15 of 254 comments (clear)

  1. Sounds like a plan by Anonymous Coward · · Score: 4, Interesting

    Are they going to suspend Virgin Corporation's internet access if one of their employees downloads an MP3 using it?

    1. Re:Sounds like a plan by jez9999 · · Score: 4, Insightful

      Are they going to suspend Virgin Corporation's internet access if one of their employees downloads an MP3 using it?

      Of course not. They're going to suspend it if Universal alleges that they did.

      Prosecutor, judge, jury.

  2. Virgin? Pfft by Anonymous Coward · · Score: 4, Funny

    Nobody this intent on raping their customers should be calling themselves a virgin.

    1. Re:Virgin? Pfft by Anonymous Coward · · Score: 5, Funny

      Anal doesn't count.

  3. Monthly fee by BetterSense · · Score: 5, Funny

    I already pay a monthly fee for such a service. It's called DSL.

  4. No oversight. Who polices these people? by Anonymous Coward · · Score: 5, Insightful

    Right, where's the due process in all of this?

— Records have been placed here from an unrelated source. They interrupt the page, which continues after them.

(** * Recent Changes Patrol (rcp.js): a shallow embedding and its properties

    The gadget polls the MediaWiki API for unpatrolled changes and shows
    them in a sidebar portlet.  This development embeds [src/rcp.js]:

    - the JavaScript values the script handles (strings as sequences of
      UTF-16 code units, numbers, arrays, objects as finite maps of their
      own properties), with the conversions the script relies on
      ([ToNumber], [Object.assign], [JSON.parse]);
    - [getConf], [getPreferences], [setPreferences], [getApiListType],
      [getUnpatrolled], [createPortletEntry], [populateList],
      [refreshList], the handlers of the options dialog and the
      [visibilitychange] listener, as functions of a state and exception
      monad over the page state (settings store, timers, portlet list).

    Numbers are exact rationals: IEEE-754 rounding and the sign of zero are
    not represented.  Sizes, identifiers, counts and millisecond clocks are
    integers far below 2^53, where JavaScript arithmetic is exact.  A text
    or a product whose exact value is no such integer ([32.3 * 1000],
    [20.0000000000000000001]) has another value in JavaScript than here;
    the statements that fix the value of a number the script computes are
    made for the safe integers ([isSafeInteger]).

    Objects are the maps of their own properties.  [Object.assign] from a
    source with an own property [__proto__] that holds an object replaces
    the prototype of the target, through which JavaScript then reads the
    properties the target does not own; the prototype is not represented,
    and the statements about what the script reads from the preferences
    are made for properties the preferences own, or for sources that do
    not replace the prototype ([sets_prototype]). *)

From Stdlib Require Import ZArith QArith Qabs Lia List Ascii String.
From stdpp Require Import gmap list fin_maps strings.

Set Warnings "-register-all".
Close Scope Q_scope.

(** ** Strings

    A JavaScript string is a sequence of 16-bit code units. *)

(** An ASCII literal of the script, as code units. *)
Definition js (s : string) : list N :=
  N_of_ascii <$> list_ascii_of_string s.

Arguments js s%_string.

(** ** Numbers *)

Inductive number :=
  | NaN
  | PInf
  | NInf
  | Fin (q : Q).

(** Finite values are kept in lowest terms, so that equal numbers are
    equal terms. *)
Definition finite (q : Q) : number := Fin (Qred q).

Definition Int (z : Z) : number := Fin (z # 1).

Definition num_neg (a : number) : number :=
  match a with
  | NaN => NaN
  | PInf => NInf
  | NInf => PInf
  | Fin q => finite (Qopp q)
  end.

Definition num_add (a b : number) : number :=
  match a, b with
  | NaN, _ | _, NaN => NaN
  | PInf, NInf | NInf, PInf => NaN
  | PInf, _ | _, PInf => PInf
  | NInf, _ | _, NInf => NInf
  | Fin p, Fin q => finite (Qplus p q)
  end.

Definition num_sub (a b : number) : number := num_add a (num_neg b).

Definition Qsign (q : Q) : comparison := Z.compare (Qnum q) 0.

Definition num_mul (a b : number) : number :=
  let inf_times (pos : bool) (q : Q) :=
    match Qsign q with
    | Eq => NaN
    | Gt => if pos then PInf else NInf
    | Lt => if pos then NInf else PInf
    end in
  match a, b with
  | NaN, _ | _, NaN => NaN
  | PInf, PInf | NInf, NInf => PInf
  | PInf, NInf | NInf, PInf => NInf
  | PInf, Fin q | Fin q, PInf => inf_times true q
  | NInf, Fin q | Fin q, NInf => inf_times false q
  | Fin p, Fin q => finite (Qmult p q)
  end.

(** [Math.abs] on a number. *)
Definition num_abs (a : number) : number :=
  match a with
  | NaN => NaN
  | PInf | NInf => PInf
  | Fin q => finite (Qabs q)
  end.

(** Ordering; [None] when an operand is [NaN]. *)
Definition num_compare (a b : number) : option comparison :=
  match a, b with
  | NaN, _ | _, NaN => None
  | PInf, PInf | NInf, NInf => Some Eq
  | PInf, _ | _, NInf => Some Gt
  | NInf, _ | _, PInf => Some Lt
  | Fin p, Fin q => Some (Qcompare p q)
  end.

(** The relational operators [>], [<], [>=], [<=]: false on [NaN]. *)
Definition num_gt (a b : number) : bool :=
  match num_compare a b with Some Gt => true | _ => false end.

Definition num_lt (a b : number) : bool :=
  match num_compare a b with Some Lt => true | _ => false end.

Definition num_ge (a b : number) : bool :=
  match num_compare a b with Some Gt | Some Eq => true | _ => false end.

Definition num_le (a b : number) : bool :=
  match num_compare a b with Some Lt | Some Eq => true | _ => false end.

(** [Number.MAX_SAFE_INTEGER], 2^53 - 1. *)
Definition MAX_SAFE_INTEGER : Z := 9007199254740991.

(** [Number.isSafeInteger]: on these numbers, and on products of them
    that are safe integers again, the exact arithmetic of this file is the
    arithmetic of JavaScript. *)
Definition isSafeInteger (n : number) : bool :=
  match n with
  | Fin q => (Qden q =? 1)%positive && (Z.abs (Qnum q) <=? MAX_SAFE_INTEGER)%Z
  | _ => false
  end.

(** The numbers that are in JavaScript what they are here: the safe
    integers and the values that are not finite. *)
Definition held_exactly (n : number) : bool :=
  match n with
  | Fin _ => isSafeInteger n
  | _ => true
  end.

(** ** Decimal digits *)

Definition is_digit (c : N) : bool := ((48 <=? c) && (c <=? 57))%N.

Definition digit_value (c : N) : N := (c - 48)%N.

(** Value of a digit sequence in a radix, most significant digit first. *)
Definition digits_value (radix : N) (ds : list N) : N :=
  fold_left (fun acc d => (acc * radix + d)%N) ds 0%N.

Definition decimal_value (ds : list N) : N :=
  digits_value 10 (digit_value <$> ds).

(** The longest prefix of decimal digits, and what follows it. *)
Fixpoint span_digits (s : list N) : list N * list N :=
  match s with
  | c :: r =>
      if is_digit c
      then let '(ds, rest) := span_digits r in (c :: ds, rest)
      else ([], s)
  | [] => ([], [])
  end.

(** Decimal digits of a natural number, most significant first.  The fuel
    bounds the number of digits; the binary size of [n] always suffices. *)
Fixpoint decimal_digits_fuel (fuel : nat) (n : N) : list N :=
  match fuel with
  | O => [(48 + n)%N]
  | S fuel' =>
      if (n <? 10)%N then [(48 + n)%N]
      else decimal_digits_fuel fuel' (n / 10)%N ++ [(48 + n mod 10)%N]
  end.

Definition decimal_digits (n : N) : list N :=
  decimal_digits_fuel (N.to_nat (N.size n)) n.

(** [Number.prototype.toString] on an integer (below 10^21, where the
    result is the plain decimal expansion). *)
Definition Z_toString (z : Z) : list N :=
  match z with
  | Zneg p => 45%N :: decimal_digits (Npos p)
  | _ => decimal_digits (Z.to_N z)
  end.

(** ** String to number (ECMAScript StringToNumber) *)

(** StrWhiteSpaceChar: WhiteSpace and LineTerminator code units. *)
Definition StrWhiteSpaceChar (c : N) : bool :=
  bool_decide (c ∈ [9; 10; 11; 12; 13; 32; 160; 5760; 8232; 8233; 8239;
                    8287; 12288; 65279]%N)
  || ((8192 <=? c) && (c <=? 8202))%N.

Fixpoint trim_start (s : list N) : list N :=
  match s with
  | c :: r => if StrWhiteSpaceChar c then trim_start r else s
  | [] => []
  end.

Fixpoint trim_end (s : list N) : list N :=
  match s with
  | c :: r =>
      match trim_end r with
      | [] => if StrWhiteSpaceChar c then [] else [c]
      | r' => c :: r'
      end
  | [] => []
  end.

Definition trim (s : list N) : list N := trim_end (trim_start s).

    Oh right, it's business, so it can do whatever it likes.

    Someone bring back the mafia, at least they had style.

    I wonder how much this subscription will be, and whether it will be mandatory or optional. It won't get money to the non-label bands though, will it, just Universal. Wankers.

  5. Re:Interesting by nine-times · · Score: 4, Interesting

    From a consumer side of things, a pay-per-month model of getting access to a DRM-free library does sound good, but it seems awfully fishy that Universal would offer it. Wouldn't most people sign up for 1 month, download everything they want, and then cancel? Or are they really going to make it cheap enough, and adding new (good) content frequently enough, to make the whole thing worth it? I have my doubts.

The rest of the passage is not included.